(* ===== verification/InterpreterTheorems.v ===== *)
(** * The script interpreter: what no script can make it do, and who can spend a standard
    output *)

From S2P Require Import Prelude Bytes ArithUint Primitives TxVerify TxVerifyTheorems Script ScriptTheorems Coins Compressor Connect Interpreter SigHash Standard InterpreterProofs.

(** ** Safe results *)

(** No assertion fails and nothing overflows; a result satisfies [P]. *)
Definition safe {A} (P : A -> Prop) (o : outcome A) : Prop :=
  match o with Done x => P x | Fail _ => True | Undefined => False end.

Lemma safe_bind {A B} (Q : A -> Prop) (P : B -> Prop) (m : outcome A) f :
  safe Q m -> (forall x, Q x -> safe P (f x)) -> safe P (x ← m; f x).
Proof. destruct m; cbn; auto. Qed.
Lemma safe_weaken {A} (Q P : A -> Prop) o : safe Q o -> (forall x, Q x -> P x) -> safe P o.
Proof. destruct o; cbn; auto. Qed.
Lemma safe_fail_if (b : bool) e : safe (fun _ => b = false) (fail_if b e).
Proof. by destruct b. Qed.

(** An element of a stack. *)
Definition elem (v : list Z) : Prop := bytes v /\ Z.of_nat (length v) <= MAX_SCRIPT_ELEMENT_SIZE.

Lemma elem_bool b : elem (of_bool b).
Proof. destruct b; (split; [by apply bytes_check|done]). Qed.

Lemma sm_dec_bound v : bytes v -> 0 <= (sm_dec v).2 < 256 ^ Z.of_nat (length v).
Proof.
  induction 1 as [|b t Hb Ht IH]; [done|]. cbn [length]. rewrite Nat2Z.inj_succ, Z.pow_succ_r by lia. unfold inw in Hb.
  destruct (decide (t = [])) as [->|Hne].
  - cbn [sm_dec snd length Z.of_nat Z.pow]. pose proof (Z.mod_pos_bound b 128). lia.
  - rewrite sm_dec_cons by done. cbn [snd]. lia.
Qed.

Lemma script_num_safe v fm n : bytes v -> n <= 5 -> safe (fun x => - 2 ^ 40 < x < 2 ^ 40) (script_num v fm n).
Proof.
  intros Hv Hn. unfold script_num, CScriptNum. destruct (Z.ltb_spec n (Z.of_nat (length v))) as [|Hl]; [done|].
  destruct (_ && _); [done|]. cbn [safe]. destruct (decide (v = [])) as [->|Hne]; [done|]. rewrite set_vch_sm by done.
  pose proof (sm_dec_bound v Hv) as Hb. assert (256 ^ Z.of_nat (length v) <= 2 ^ 40) as Hp by (change (2 ^ 40) with (256 ^ 5); apply Z.pow_le_mono_r; lia).
  destruct (sm_dec v) as [[] a]; cbn [snd] in *; lia.
Qed.

Lemma num_result_safe n : - 2 ^ 42 < n < 2 ^ 42 -> safe elem (num_result n).
Proof.
  intros Hn. unfold num_result. assert ((- 2 ^ 63 <=? n) && (n <? 2 ^ 63) = true) as -> by (rewrite andb_true_iff, Z.leb_le, Z.ltb_lt; lia).
  cbn [safe]. destruct (decide (n = 0)) as [->|]; [split; [constructor|done]|]. rewrite serialize_sm by lia.
  destruct (sm_dec_enc 7 (n <? 0) (Z.abs n)) as (Hb & _ & _ & Hl); [lia|change (128 * 256 ^ Z.of_nat 7) with (2 ^ 63); lia|].
  split; [done|]. unfold MAX_SCRIPT_ELEMENT_SIZE. lia.
Qed.

Lemma stacktop_safe s i : Forall elem s -> safe elem (stacktop s i).
Proof. intros Hs. unfold stacktop. destruct (s !! _) eqn:E; [|done]. cbn [safe]. by apply (Forall_lookup_1 _ _ _ _ Hs E). Qed.

Create HintDb safe.
#[export] Hint Resolve elem_bool stacktop_safe safe_fail_if : safe.

Ltac inv_elems := repeat match goal with H : Forall elem (_ :: _) |- _ => apply Forall_cons_iff in H as [? H] end.
Ltac elems := inv_elems; repeat (apply Forall_cons_iff; split); auto with safe.
(** Peels one step of a computation. *)
Ltac safe_step :=
  match goal with
  | |- safe _ (mbind _ (fail_if _ _)) => eapply safe_bind; [apply safe_fail_if|let H := fresh in intros ? H; cbv beta in H; cbv beta zeta]
  | |- safe _ (mbind _ (stacktop _ _)) => eapply safe_bind; [apply stacktop_safe; by elems|let H := fresh in intros ? H; cbv beta in H; cbv beta zeta]
  | |- safe _ (mbind _ (script_num _ _ _)) => eapply safe_bind; [apply script_num_safe; [|unfold nDefaultMaxNumSize; lia]|let H := fresh in intros ? H; cbv beta in H; cbv beta zeta]
  | |- safe _ (mbind _ (num_result _)) => eapply safe_bind; [apply num_result_safe|let H := fresh in intros ? H; cbv beta in H; cbv beta zeta]
  end.

(** ** Instructions are safe *)

Definition small (s : list valtype) : Prop := Z.of_nat (length s) < 2 ^ 40.

Lemma pick_roll_safe roll fm s : Forall elem s -> safe (Forall elem) (op_pick_roll roll fm s).
Proof.
  intros Hs. destruct s as [|top [|x s]]; [done..|]. cbn [op_pick_roll]. inv_elems. destruct H as [Hb _]. safe_step; [done|]. do 2 safe_step.
  cbn [safe]. destruct roll; elems. apply Forall_delete; by elems.
Qed.

(** The instructions that only move elements. *)
Ltac stack_cases :=
  repeat match goal with
         | |- safe _ (if _ =? ?o then _ else _) =>
             lazymatch o with OP_DEPTH => fail | _ => destruct (_ =? o); [repeat case_match; try done; elems|] end
         end.

Lemma stack_op_safe opcode fm s : Forall elem s -> small s -> safe (Forall elem) (stack_op opcode fm s).
Proof.
  intros Hs Hl. unfold small in Hl. unfold stack_op.
  stack_cases.
  destruct (opcode =? OP_DEPTH); [safe_step; [lia|]; by elems|].
  stack_cases.
  destruct (_ || _); [by apply pick_roll_safe|].
  stack_cases.
  destruct s as [|x s]; [done|]. inv_elems. destruct H as [Hx Hn]. unfold MAX_SCRIPT_ELEMENT_SIZE in Hn. safe_step; [lia|]. cbn [safe]. by elems.
Qed.

Lemma b2z_bound b : 0 <= b2z b <= 1.
Proof. by destruct b. Qed.

Lemma unary_op_safe opcode fm s : Forall elem s -> safe (Forall elem) (unary_op opcode fm s).
Proof.
  intros Hs. destruct s as [|x s]; [done|]. cbn [unary_op]. inv_elems. destruct H as [Hx _]. safe_step; [done|]. safe_step.
  - unfold unary_value. pose proof (b2z_bound (x0 =? 0)). pose proof (b2z_bound (negb (x0 =? 0))). repeat case_match; lia.
  - cbn [safe]. by elems.
Qed.

Lemma binary_op_safe opcode fm s : Forall elem s -> safe (Forall elem) (binary_op opcode fm s).
Proof.
  intros Hs. destruct s as [|x2 [|x1 s]]; [done..|]. cbn [binary_op]. inv_elems. destruct H as [Hx2 _], H0 as [Hx1 _]. do 2 (safe_step; [done|]). safe_step.
  - unfold binary_value. repeat case_match; try lia; match goal with |- context [b2z ?b] => pose proof (b2z_bound b) end; lia.
  - repeat case_match; try done. by elems.
Qed.

Lemma op_within_safe fm s : Forall elem s -> safe (Forall elem) (op_within fm s).
Proof.
  intros Hs. destruct s as [|x3 [|x2 [|x1 s]]]; [done..|]. cbn [op_within]. inv_elems. unfold elem in H, H0, H1. do 3 (safe_step; [tauto|]). cbn [safe]. by elems.
Qed.

Lemma op_equal_safe opcode s : Forall elem s -> safe (Forall elem) (op_equal opcode s).
Proof. intros Hs. unfold op_equal. repeat case_match; try done; by elems. Qed.

(** ** Evaluation is safe *)

(** What the interpreter relies on of a checker. *)
Class SafeChecker (c : BaseSignatureChecker) := {
  CheckSig_safe : forall sig key code v, safe (fun _ => True) (CheckSig c sig key code v);
  CheckColdStake_safe : forall script, safe (fun _ => True) (CheckColdStake c script)
}.
#[global] Instance DUMMY_CHECKER_safe : SafeChecker DUMMY_CHECKER.
Proof. by split. Qed.

Section safety.
Context (RIPEMD160 SHA1 SHA256 : list Z -> list Z) (CheckLowS : list Z -> bool).
Context (checker : BaseSignatureChecker) (sigversion : SigVersion) (flags : Z).
Hypothesis RIPEMD160_elem : forall x, elem (RIPEMD160 x).
Hypothesis SHA1_elem : forall x, elem (SHA1 x).
Hypothesis SHA256_elem : forall x, elem (SHA256 x).
Hypothesis checker_safe : SafeChecker checker.

Lemma hash_op_safe opcode s : Forall elem s -> safe (Forall elem) (hash_op RIPEMD160 SHA1 SHA256 opcode s).
Proof using RIPEMD160_elem SHA1_elem SHA256_elem. intros Hs. unfold hash_op, CHash160, CHash256. repeat case_match; try done; by elems. Qed.

Lemma CheckSignatureEncoding_safe sig : safe (fun _ => True) (CheckSignatureEncoding CheckLowS sig flags).
Proof.
  unfold CheckSignatureEncoding, IsLowDERSignature, fail_if. by repeat first [case_match | progress cbn [mbind outcome_bind]].
Qed.
Lemma CheckPubKeyEncoding_safe key : safe (fun _ => True) (CheckPubKeyEncoding key flags).
Proof. unfold CheckPubKeyEncoding, fail_if. by case_match. Qed.

Lemma op_checksig_safe opcode m :
  Forall elem (stack m) -> safe (Forall elem) (op_checksig CheckLowS checker sigversion flags opcode m).
Proof using checker_safe.
  intros Hs. unfold op_checksig. destruct (stack m) as [|key [|sig t]]; [done..|]. destruct (FindAndDelete _ _) as [code n].
  eapply safe_bind; [apply CheckSignatureEncoding_safe|intros _ _]. eapply safe_bind; [apply CheckPubKeyEncoding_safe|intros _ _].
  eapply safe_bind; [apply CheckSig_safe|intros ok _]. repeat case_match; try done; cbn [safe]; by elems.
Qed.

Lemma drop_signatures_safe s isig n code : Forall elem s -> safe (fun _ => True) (drop_signatures s isig n code).
Proof. intros Hs. revert isig code. induction n as [|n IH]; intros isig code; [done|]. cbn [drop_signatures]. safe_step. apply IH. Qed.

(** Every round uses up a key, and the signatures left never outnumber the keys. *)
Lemma multisig_loop_safe f s isig ikey nSigs nKeys code :
  Forall elem s -> nSigs <= nKeys -> nKeys <= Z.of_nat f ->
  safe (fun _ => True) (multisig_loop CheckLowS checker sigversion flags f s isig ikey nSigs nKeys code).
Proof using checker_safe.
  intros Hs. revert isig ikey nSigs nKeys. induction f as [|f IH]; intros isig ikey nSigs nKeys Hn Hf; cbn [multisig_loop];
    (destruct (Z.leb_spec nSigs 0); [done|]); [lia|].
  do 2 safe_step. eapply safe_bind; [apply CheckSignatureEncoding_safe|intros _ _]. eapply safe_bind; [apply CheckPubKeyEncoding_safe|intros _ _].
  eapply safe_bind; [apply CheckSig_safe|intros ok _]. cbv zeta. destruct (Z.ltb_spec (nKeys - 1) (if ok then nSigs - 1 else nSigs)); [done|].
  apply IH; [destruct ok; lia|lia].
Qed.

(** Both stacks. *)
Definition elems_ok (m : Machine) : Prop := Forall elem (stack m) /\ Forall elem (altstack m).

Lemma op_checkmultisig_safe opcode m :
  elems_ok m -> safe elems_ok (op_checkmultisig CheckLowS checker sigversion flags opcode m).
Proof using checker_safe.
  intros [Hs Ha]. unfold op_checkmultisig. cbv zeta. do 2 safe_step. safe_step; [apply H0|]. do 4 safe_step. safe_step; [apply H5|].
  do 2 safe_step. eapply safe_bind; [by apply drop_signatures_safe|intros code _].
  apply orb_false_iff in H7 as [? H7%Z.ltb_ge]. apply orb_false_iff in H2 as [H2%Z.ltb_ge _].
  eapply safe_bind; [apply multisig_loop_safe; [done|lia|lia]|intros ok _].
  pose proof (Forall_drop _ (Z.to_nat (2 + getint x1 + 1 + getint x6 - 1)) _ Hs) as Hd. destruct (drop _ _) as [|dummy t]; [done|]. inv_elems.
  safe_step. repeat case_match; try done; (split; [|done]); cbn [stack set_stack]; by elems.
Qed.

Abbreviation execute := (execute RIPEMD160 SHA1 SHA256 CheckLowS checker sigversion flags).
Abbreviation EvalScript := (EvalScript RIPEMD160 SHA1 SHA256 CheckLowS checker sigversion flags).
Abbreviation VerifyScript := (VerifyScript RIPEMD160 SHA1 SHA256 CheckLowS checker sigversion flags).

----

ASSIGNMENT:
If a line contains the word "Definition", it counts; say how many such lines the records hold, and give only that number.

OUTPUT BELOW:
4